Personal information
- Born: 13 May 1922 Sydney, New South Wales
- Died: 15 July 2015 (aged 93) Sydney, New South Wales
- Education: St Joseph's College, Hunters Hill
- Spouse: Melva Cayzer

Sport
- Club: Sydney Rowing Club Mercantile Rowing Club

Medal record
Men's rowing
Olympic Games
| Bronze medal – third place | 1952 Helsinki | Men's eight |
British Empire Games
| Gold medal – first place | 1950 Auckland | Men's eight |

= Phil Cayzer =

Australian rower

Philip Arthur Cayzer OAM, (13 May 1922 – 15 July 2015) was an Australian national champion rower who won medals in the 1952 Summer Olympics and the 1950 British Empire Games. He coached at state and national representative level taking Australian Olympic crews to success in the 1960s.

==Rowing career==
Cayzer was schooled at St Joseph's College, Hunters Hill and his senior rowing was done with the Sydney Rowing Club with whom Cayzer would have a lifelong association. During the 1970s in Melbourne he would be a senior clubman at the Mercantile club.

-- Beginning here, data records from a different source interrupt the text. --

(* ===== verification/Base64.v ===== *)
(** Base64 as the container uses it: [base64.b64encode] and the strict decoder
    [base64.b64decode(..., validate=True)] of CPython 3.12
    (container.py, [_b64_encode], [_b64_decode]). *)

From S2P Require Import Prelude PyVal.

Open Scope Z_scope.

(** The character of a 6-bit value, and back. *)
Definition b64_char (n : Z) : Z :=
  if n <? 26 then 65 + n else if n <? 52 then 71 + n else if n <? 62 then n - 4 else if n =? 62 then 43 else 47.

Definition b64_value (c : Z) : option Z :=
  if (65 <=? c) && (c <=? 90) then Some (c - 65)
  else if (97 <=? c) && (c <=? 122) then Some (c - 71)
  else if (48 <=? c) && (c <=? 57) then Some (c + 4)
  else if c =? 43 then Some 62 else if c =? 47 then Some 63 else None.

Definition pad : Z := 61.

(** [base64.b64encode(b).decode("ascii")] *)
Fixpoint _b64_encode (b : bytes) : pystr :=
  match b with
  | [] => []
  | [x] => [b64_char (byteZ x / 4); b64_char (byteZ x mod 4 * 16); pad; pad]
  | [x; y] =>
      [b64_char (byteZ x / 4); b64_char (byteZ x mod 4 * 16 + byteZ y / 16); b64_char (byteZ y mod 16 * 4); pad]
  | x :: y :: z :: rest =>
      b64_char (byteZ x / 4) :: b64_char (byteZ x mod 4 * 16 + byteZ y / 16) ::
      b64_char (byteZ y mod 16 * 4 + byteZ z / 64) :: b64_char (byteZ z mod 64) :: _b64_encode rest
  end.

(** The loop of [binascii.a2b_base64(s, strict_mode=True)]: [quad] characters of the
    current group were read, [left] holds their bits not yet written, [pads] padding
    characters were seen, [started] tells whether padding has begun.  [None] is
    [binascii.Error]. *)
Fixpoint a2b_base64 (quad : nat) (left : Z) (pads : nat) (started : bool) (s : pystr) : option bytes :=
  match s with
  | [] => if (quad =? 0)%nat then Some [] else None
  | c :: s' =>
      if c =? pad then
        if (2 <=? quad)%nat && (4 <=? quad + S pads)%nat then (if bool_decide (s' = []) then Some [] else None)
        else a2b_base64 quad left (if (2 <=? quad)%nat then S pads else pads) true s'
      else
        match b64_value c with
        | None => None
        | Some v =>
            if started then None
            else match quad with
            | 0%nat => a2b_base64 1 v 0 false s'
            | 1%nat => (fun r => byte_of_Z (left * 4 + v / 16) :: r) <$> a2b_base64 2 (v mod 16) 0 false s'
            | 2%nat => (fun r => byte_of_Z (left * 16 + v / 4) :: r) <$> a2b_base64 3 (v mod 4) 0 false s'
            | _ => (fun r => byte_of_Z (left * 64 + v) :: r) <$> a2b_base64 0 0 0 false s'
            end
        end
  end.

(** [base64.b64decode(value.encode("ascii"), validate=True)]: a character outside
    ASCII raises [UnicodeEncodeError], leading padding is refused. *)
Definition b64decode (s : pystr) : option bytes :=
  if forallb (fun c => (0 <=? c) && (c <? 128)) s then
    match s with
    | c :: _ => if c =? pad then None else a2b_base64 0 0 0 false s
    | [] => Some []
    end
  else None.

(** * Decoding inverts encoding *)

Lemma b64_value_char n : 0 <= n < 64 -> b64_value (b64_char n) = Some n /\ b64_char n <> pad /\ 0 <= b64_char n < 128.
Proof.
  intros Hn. assert (forallb (fun k => bool_decide (b64_value (b64_char (Z.of_nat k)) = Some (Z.of_nat k)) &&
    negb (b64_char (Z.of_nat k) =? pad) && (0 <=? b64_char (Z.of_nat k)) && (b64_char (Z.of_nat k) <? 128)) (seq 0 64) = true) as Hall
    by (vm_compute; reflexivity).
  rewrite forallb_forall in Hall. specialize (Hall (Z.to_nat n)). rewrite Z2Nat.id in Hall by lia.
  rewrite in_seq in Hall. specialize (Hall ltac:(lia)). bool_hyps. done.
Qed.

(** Reading one character of a group. *)
Lemma a2b_char quad left n s :
  0 <= n < 64 ->
  a2b_base64 quad left 0 false (b64_char n :: s) =
  match quad with
  | 0%nat => a2b_base64 1 n 0 false s
  | 1%nat => (fun r => byte_of_Z (left * 4 + n / 16) :: r) <$> a2b_base64 2 (n mod 16) 0 false s
  | 2%nat => (fun r => byte_of_Z (left * 16 + n / 4) :: r) <$> a2b_base64 3 (n mod 4) 0 false s
  | _ => (fun r => byte_of_Z (left * 64 + n) :: r) <$> a2b_base64 0 0 0 false s
  end.
Proof.
  intros Hn. destruct (b64_value_char n Hn) as (Hv & Hp & _). cbn [a2b_base64].
  rewrite (proj2 (Z.eqb_neq _ _) Hp), Hv. done.
Qed.

Lemma byte_of_Z_eq z b : z = byteZ b -> byte_of_Z z = b.
Proof. intros ->. apply byte_of_Z_byteZ. Qed.

Lemma a2b_encode b : a2b_base64 0 0 0 false (_b64_encode b) = Some b.
Proof.
  assert (forall n (b : bytes), (length b <= n)%nat -> a2b_base64 0 0 0 false (_b64_encode b) = Some b) as Hall;
    [|by apply (Hall (length b)), Nat.le_refl].
  clear b. intros n. induction n as [|n IH]; intros b Hn; [destruct b; [done|simpl in Hn; lia]|].
  destruct b as [|x [|y [|z rest]]]; [done|..]; cbn [_b64_encode];
    pose proof (byteZ_range x); try pose proof (byteZ_range y); try pose proof (byteZ_range z).
  - rewrite !a2b_char by (Z.to_euclidean_division_equations; lia).
    cbn. do 2 f_equal. apply byte_of_Z_eq. Z.to_euclidean_division_equations. lia.
  - rewrite !a2b_char by (Z.to_euclidean_division_equations; lia).
    cbn. do 2 f_equal; [|f_equal]; apply byte_of_Z_eq; Z.to_euclidean_division_equations; lia.
  - rewrite !a2b_char by (Z.to_euclidean_division_equations; lia).
    rewrite IH by (simpl in Hn; lia). cbn. do 2 f_equal; [|f_equal; [|f_equal]]; apply byte_of_Z_eq;
      Z.to_euclidean_division_equations; lia.
Qed.

Lemma b64_encode_ascii b : forallb (fun c => (0 <=? c) && (c <? 128)) (_b64_encode b) = true.
Proof.
  assert (forall n (b : bytes), (length b <= n)%nat -> forallb (fun c => (0 <=? c) && (c <? 128)) (_b64_encode b) = true) as Hall;
    [|by apply (Hall (length b)), Nat.le_refl].
  assert (forall n, 0 <= n < 64 -> (0 <=? b64_char n) && (b64_char n <? 128) = true) as Hc.
  { intros n (_ & _ & ?)%b64_value_char. apply andb_true_intro. split; [apply Z.leb_le|apply Z.ltb_lt]; lia. }
  clear b. intros n. induction n as [|n IH]; intros b Hn; [destruct b; [done|simpl in Hn; lia]|].
  destruct b as [|x [|y [|z rest]]]; [done|..]; cbn [_b64_encode forallb];
    pose proof (byteZ_range x); try pose proof (byteZ_range y); try pose proof (byteZ_range z);
    rewrite ?Hc by (Z.to_euclidean_division_equations; lia); [done|done|].
  apply IH. simpl in Hn. lia.
Qed.

Lemma b64decode_encode b : b64decode (_b64_encode b) = Some b.
Proof.
  unfold b64decode. rewrite b64_encode_ascii. destruct (_b64_encode b) as [|c s] eqn:E.
  - rewrite <-(a2b_encode b), E. done.
  - rewrite <-E, a2b_encode. destruct (Z.eqb_spec c pad) as [->|]; [|done]. exfalso.
    destruct b as [|x b']; [done|]. pose proof (byteZ_range x).
    assert (0 <= byteZ x / 4 < 64) as (_ & Hp & _)%b64_value_char by (Z.to_euclidean_division_equations; lia).
    apply Hp. destruct b' as [|y [|z rest]]; cbn [_b64_encode] in E; congruence.
Qed.
(* ===== verification/ContainerScenarios.v ===== *)
(** Concrete containers and files: instances of the container's third-party operations that
    satisfy their laws, a container built, written and unlocked, and writes with and without
    failing calls. *)

From stdpp Require Import gmap.
From S2P Require Import Prelude PyVal Interfaces SignedUpdate Base64 Json JsonFacts Container ContainerFacts ContainerSafety Storage StorageFacts.

Open Scope Z_scope.

(** * Instances *)

Definition pad_to (n : nat) (b : bytes) : bytes := take n (b ++ repeat (byte_of_Z 0) n).

Lemma pad_to_length n b : length (pad_to n b) = n.
Proof. unfold pad_to. rewrite length_take, length_app, repeat_length. lia. Qed.

#[export] Instance toy_kdf : Kdf := {| argon2id secret salt := if (length salt =? 16)%nat then Some (pad_to 32 (secret ++ salt)) else None |}.

#[export] Instance toy_kdf_laws : KdfLaws.
Proof.
  split; cbn.
  - intros secret salt key. case_match; [|done]. intros [= <-]. apply pad_to_length.
  - intros secret salt ->. by eexists.
Qed.

(** No secrecy: the tag is made of the key, the nonce and a checksum of the associated data. *)
Definition toy_tag (key nonce aad : bytes) : bytes :=
  pad_to 16 (byte_of_Z (foldr Z.add 0 (byteZ <$> aad) mod 256) :: take 8 key ++ nonce).
#[global] Arguments toy_tag : simpl never.

#[export] Instance toy_aead : Aead := {|
  aead_seal key nonce aad plain :=
    if (length key =? 32)%nat && (length nonce =? 24)%nat then Some (plain, toy_tag key nonce aad) else None;
  aead_open key nonce aad ct tag :=
    if (length key =? 32)%nat && (length nonce =? 24)%nat && bool_decide (tag = toy_tag key nonce aad) then Some ct else None;
|}.

#[export] Instance toy_aead_laws : AeadLaws.
Proof.
  split; cbn.
  - intros key nonce aad plain -> ->. by eexists.
  - intros key nonce aad plain ct tag. case_match; [|done]. intros [= <- <-]. split; [done|apply pad_to_length].
  - intros key nonce aad plain ct tag. case_match; [|done]. intros [= <- <-]. cbn. by rewrite bool_decide_eq_true_2.
  - intros key nonce aad plain ct tag. destruct (_ && (length nonce =? 24)%nat) eqn:E; cbn; [|done]. case_bool_decide; [|done]. congruence.
Qed.

#[export] Instance toy_float : PyFloat := {| float_integer l := None; float_repr l := Some l |}.

(** * A container *)

Definition demo_password : pystr := py "correct horse battery".
Definition demo_bytes (n : nat) : bytes := repeat (byte_of_Z 7) n.
Definition demo_payload : list (pyval * pyval) :=
  [(PStr (py "note"), PStr [233; 10; 128512]); (PStr (py "list"), PList [PInt (-12); PBool true; PNone; PBytes (demo_bytes 2)])].
Definition demo_sorted : list (pyval * pyval) :=
  [(PStr (py "list"), PList [PInt (-12); PBool true; PNone; PBytes (demo_bytes 2)]); (PStr (py "note"), PStr [233; 10; 128512])].
Definition demo_kdf : json := _kdf_header (demo_bytes 16).

Definition demo_envelope : res json :=
  _build_v2_envelope demo_password (demo_bytes 32) demo_kdf (PDict demo_payload) (demo_bytes 24) (demo_bytes 24).

(** The demo payload, built, written, parsed and unlocked. *)
Lemma container_roundtrip_witness :
  exists envelope raw,
    _build_v2_envelope demo_password (demo_bytes 32) demo_kdf (PDict demo_payload) (demo_bytes 24) (demo_bytes 24) = Ok envelope /\
    _serialize envelope = Ok raw /\
    (Z.of_nat (length raw) <= _MAX_CONTAINER_BYTES ->
     exists parsed, _parse_container raw CURRENT_FORMAT_VERSION = Ok parsed /\
       _unlock_envelope parsed demo_password CURRENT_FORMAT_VERSION = Ok (demo_bytes 32, demo_sorted)).
Proof.
  apply (container_roundtrip demo_password (default [] (utf8_encode demo_password)) (demo_bytes 16) demo_kdf (demo_bytes 32) demo_payload
    demo_sorted (demo_bytes 24) (demo_bytes 24)); try (vm_compute; reflexivity). by left.
Defined.

Definition demo_unlocked : res (bytes * list (pyval * pyval)) :=
  let* envelope := demo_envelope in _unlock_envelope envelope demo_password CURRENT_FORMAT_VERSION.

Lemma demo_unlocks : demo_unlocked = Ok (demo_bytes 32, demo_sorted).
Proof. vm_compute. reflexivity. Qed.

Lemma container_authentic_witness :
  exists envelope, demo_envelope = Ok envelope /\ typed_value (PDict demo_sorted) = true /\
    exists kek aad box kdf, seals kek aad box (demo_bytes 32) /\ item envelope (py "wrap") = Ok box /\
      binds (py "kdf") kdf CURRENT_FORMAT_VERSION aad.
Proof.
  destruct demo_envelope as [envelope|e] eqn:E; [|exfalso; revert E; vm_compute; discriminate].
  exists envelope. split; [reflexivity|].
  assert (_unlock_envelope envelope demo_password CURRENT_FORMAT_VERSION = Ok (demo_bytes 32, demo_sorted)) as Hu.
  { pose proof demo_unlocks as Hd. unfold demo_unlocked in Hd. rewrite E in Hd. exact Hd. }
  destruct (container_authentic envelope demo_password CURRENT_FORMAT_VERSION (demo_bytes 32) demo_sorted Hu)
    as (Ht & _ & (kdf & s & salt & kek & box & aad & _ & _ & _ & _ & Hb & Hs & Ha & _) & _).
  split; [exact Ht|]. exists kek, aad, box, kdf. split; [exact Hs|]. split; [exact Hb|exact Ha].
Defined.

(** * Files *)

Definition demo_path : pystr := py "wallet.json".
Definition demo_old : bytes := demo_bytes 3.
Definition demo_new : bytes := repeat (byte_of_Z 9) 4.
Definition demo_fs : fs := MkFs {[demo_path := 0%nat]} [] {[0%nat := demo_old]} {[0%nat := demo_old]} 1.

(** The directory cannot be synced after the file was replaced. *)
Definition demo_world : world := MkWorld demo_fs (replicate 12 false ++ [true]) [py "ab"; py "cd"] [].

Lemma demo_settled : settled demo_path (Some demo_old) demo_fs.
Proof. constructor; [|constructor]. exists (Some demo_old). split; [reflexivity|]. split; [cbn; lia|]. by exists demo_old. Qed.

(** The failed sync is undone: the write reports a failure, and the old contents are back. *)
Lemma demo_write_fails :
  (_atomic_write demo_path demo_new true demo_world).1 = Err StorageFailure /\
  live (w_fs (_atomic_write demo_path demo_new true demo_world).2) demo_path = Some demo_old.
Proof. vm_compute. split; reflexivity. Qed.

Lemma atomic_write_atomic_witness :
  let '(r, w') := _atomic_write demo_path demo_new true demo_world in
  write_outcome demo_path (Some demo_old) demo_new true r (w_fs w') /\
  exists t, w_trace w' = w_trace demo_world ++ t /\
    Forall (fun s => (forall v, crash_value s demo_path v -> v = Some demo_old \/ v = Some demo_new) /\
                     (live s demo_path = Some demo_old \/ live s demo_path = Some demo_new)) t.
Proof.
  apply (atomic_write_atomic demo_path demo_new true demo_world (Some demo_old)); [|reflexivity|exact demo_settled].
  intros [k Hk]. vm_compute in Hk. discriminate Hk.
Defined.

Lemma atomic_write_succeeds_witness :
  let '(r, w') := _atomic_write demo_path demo_new true (MkWorld demo_fs [] [py "ab"] []) in
  r = Ok tt /\ live (w_fs w') demo_path = Some demo_new /\ fs_dir (w_fs w') = <[demo_path := fs_next demo_fs]> (fs_dir demo_fs).
Proof.
  apply (atomic_write_succeeds demo_path demo_new true demo_fs (py "ab") [] []); try reflexivity.
  - intros [k Hk]. vm_compute in Hk. discriminate Hk.
  - split; [reflexivity|]. exists demo_old. reflexivity.
Defined.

He stroked the New South Wales representative eight in the King's Cup at the Interstate Regatta within the Australian Rowing Championships on five occasions from 1948 to 1954. Those crews won the national championship in 1949, 1950 and 1951.
Following New South Wales' 1949 win in the King's Cup, the crew was selected in toto to represent Australia in the eights competition at the Empire Games at Lake Karapiro in February 1950, where Cayzer stroked the crew to victory over New Zealand by just a foot. The New South Wales 1950 Kings Cup win also resulted in the opportunity to represent Australia and the crew travelled to the Canterbury Centennial Games and 1951 New Zealand Championships, defeating the University of California by a canvas in both races.

An all-New South Wales crew was selected to represent Australia at the 1952 Henley Royal Regatta and 1952 Helsinki Olympics. At Henley in the final for the Grand Challenge Cup the crew, again stroked by Cayzer, placed second to Leander by 0.8 seconds. The same crew then competed in the Olympic eights in Helsinki, winning a bronze medal behind USA and Russia.

==Coaching career==
After retiring from rowing Cayzer took up coaching. He was the Senior Coach at the Sydney Rowing Club for most for the sixties while also coaching numerous New South Wales representative Kings Cup crews. He coached the coxed four of Alf Duval, Alan Grover, Mick Allan, John Campbell and Gary Herford selected to compete at Tokyo 1964. He drove Sydney Rowing Club's association with Olympic representative crews recruiting a number of national senior rowers to join Duval, Grover and Joe Fazio at Sydney to create the men's eight for the 1968 Summer Olympics. He coached the crew both in Australia and in Mexico.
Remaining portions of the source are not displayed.